Is it the darkness beneath the lamp?

Life in Toronto was like a precise closed loop. Sleep in, wake up, meet at home, get off work, play games. My identities were Engineer, Student, Research Assistant in the lab. These identities required output; they required solving problems. So when low moods came, my first reaction was to treat them as a system bug, trying to fix them with logic, to drive them away as soon as possible.

But often, the more I fixed, the more exhausted I became.

Vancouver is not strange to me. I’ve been here alone, with one other person, and even with a group of four. Here, my identities are softer: Tourist, Friend, Family, and once, a Lover. These identities don’t require me to solve problems; they only require me to experience the present.

Sitting in the café, I realized that trying to drive away low moods before was probably as futile as “drawing a sword to cut water—the water flows even more.” The sword is my logic; the water is my life and emotions. Water is meant to flow; I cannot use a sword to command it to stop.

This realization isn’t just about emotions. Looking back, I seem to have always been tired from solving every problem in sight, feeling that every question needs an answer, every dilemma needs a way out. But now I feel that leaving some problems aside is not unacceptable. They aren’t necessarily bugs that need fixing; some are just the original texture of life. Low moods are actually a state of touching the real world. They can exist without being fixed. Similarly, those unresolved problems can also exist without being solved immediately.

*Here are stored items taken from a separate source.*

(** The pages that follow a page, none of which reports an error. *)
Inductive turned : Value -> list Value -> proc R -> proc R -> Prop :=
| turned_last body p : error_message body = None -> next_uri body = None -> turned body [] p p
| turned_next body next body' l p p1 p2 :
    error_message body = None -> next_uri body = Some next ->
    fetch (next_request c next) p = (Ret (Ok body'), p1) -> turned body' l p1 p2 ->
    turned body (body' :: l) p p2.

(** The rows of a list of pages: each page under the last columns that were announced. *)
Fixpoint all_rows (cols : option (list string)) (l : list Value) : list Row :=
  match l with
  | [] => []
  | body :: l => page_rows body (page_columns body cols) ++ all_rows (page_columns body cols) l
  end.

(** The last count of processed rows. *)
Definition last_processed (l : list Value) : Z := fold_left (fun n body => page_processed body n) l 0.

Definition total (g : Gathered) (l : list Value) : Gathered := fold_left gather l g.

Lemma total_rows g l : rows (total g l) = rows g ++ all_rows (cols g) l.
Proof.
  revert g. induction l as [|body l IH]; intros g; [by rewrite app_nil_r|].
  cbn [total fold_left all_rows]. fold (total (gather g body) l). rewrite IH. cbn [gather rows cols]. by rewrite <- app_assoc.
Qed.

Lemma total_processed g l : processed (total g l) = fold_left (fun n body => page_processed body n) l (processed g).
Proof. revert g. induction l as [|body l IH]; intros g; [done|]. cbn [total fold_left]. fold (total (gather g body) l). by rewrite IH. Qed.

Lemma pages_turned n g body p v p' :
  pages c n g body p = (Ret (Ok v), p') <->
  exists l, turned body l p p' /\ (length l < n)%nat /\ v = (processed (total g (body :: l)), rows (total g (body :: l))).
Proof.
  revert g body p. induction n as [|n IH]; intros g body p; [split; [done|intros (l & _ & Hl & _); lia]|].
  cbn [pages]. destruct (error_message body) as [m|] eqn:He.
  { split; [done|]. intros (l & Ht & _). destruct Ht; congruence. }
  destruct (next_uri body) as [next|] eqn:Hn.
  - split.
    + intros Hr. apply bind_ok in Hr as (body' & q & Hf & Hr). apply IH in Hr as (l & Ht & Hl & ->).
      exists (body' :: l). split; [by eapply turned_next|]. split; [cbn; lia|done].
    + intros (l & Ht & Hl & ->). destruct Ht as [|body0 next' body' l p0 p1 p2 _ Hn' Hf Ht]; [congruence|].
      rewrite Hn in Hn'. simplify_eq. unfold bind. rewrite Hf. apply IH. exists l. split; [done|]. cbn in Hl. split; [lia|done].
  - split.
    + intros Hr. apply ret_ok in Hr as [Hr ->]. simplify_eq. exists []. split; [by constructor|]. split; [cbn; lia|done].
    + intros (l & Ht & _ & ->). destruct Ht; [done|congruence].
Qed.

(** A statement succeeds exactly when its pages can be followed to the last without an
    error (and the loop is given as many rounds as there are pages); then its rows are the
    rows of every page in order, each under the columns announced last, and its count is the
    last one that a page reports. *)
Theorem rows_are_those_of_every_page n sql p k rs p' :
  statement c n sql p = (Ret (Ok (k, rs)), p') <->
  exists body l p1,
    fetch (start_request c sql) p = (Ret (Ok body), p1) /\ turned body l p1 p' /\ (length l < n)%nat /\
    k = last_processed (body :: l) /\ rs = all_rows None (body :: l).
Proof.
  unfold statement. split.
  - intros Hr. apply bind_ok in Hr as (body & p1 & Hf & Hr). apply pages_turned in Hr as (l & Ht & Hl & Hv). simplify_eq.
    exists body, l, p1. rewrite total_rows, total_processed. done.
  - intros (body & l & p1 & Hf & Ht & Hl & -> & ->). unfold bind. rewrite Hf. apply pages_turned. exists l.
    rewrite total_rows, total_processed. done.
Qed.

End Client.
End TrinoSpec.

Module SparkSpec.
Import Workflow Rows SqlHttp Spark Answers.

Section Client.
Context {R : Type} `{JP : JsonParse} `{EN : !Engine R} `{ET : EngineTexts} `{HT : !HttpTexts}.
Context (c : SparkClient).

(** A request whose answer was a success. *)
Lemma send_ok q what p v p' :
  send q what p = (Ret (Ok v), p') ->
  exists resp, respond q (server (the_world p)) = (Ok resp, server (the_world p')) /\
    200 <= status resp < 300 /\ json_of (text resp) = Ok v /\ slot (the_world p') = slot (the_world p).
Proof.
  unfold send. intros Hs. apply bind_ok in Hs as (answer & p1 & H1 & Hs). apply effect_ok in H1.
  destruct (respond q (server (the_world p))) as [x w] eqn:Hr. simplify_eq/=. destruct answer as [resp|e]; [|done].
  apply bind_ok in Hs as (t & p2 & H2 & Hs). apply effect_ok in H2. simplify_eq/=.
  destruct (_ && _) eqn:Hst; [|done]. destruct (json_of (text resp)) as [y|e] eqn:Hj; [|done].
  apply ret_ok in Hs as [? ->]. simplify_eq. exists resp. bool_prop. rewrite <- H2, <- H1. done.
Qed.

Lemma sleep_same {W E} (p : proc W) x p' : (sleep : M W E unit) p = (Ret (Ok x), p') -> the_world p' = the_world p.
Proof. intros Hs. apply effect_ok in Hs. by simplify_eq. Qed.

Lemma parsed_ok {A} what (f : Value -> result A string) v x : parsed what f v = Ok x -> f v = Ok x.
Proof. unfold parsed. destruct (f v); cbn; intros; by simplify_eq. Qed.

Regarding those questions from my colleague yesterday—we talked a lot, and he asked me many things, like what I like to do. I told him I had noted them down, appreciated his inspiration, and would think about them in the near future.

But I don’t know exactly when.

For now, I just want to clear my logic and touch my emotions. The song in the earphones is still spinning; the pedestrians outside are still walking.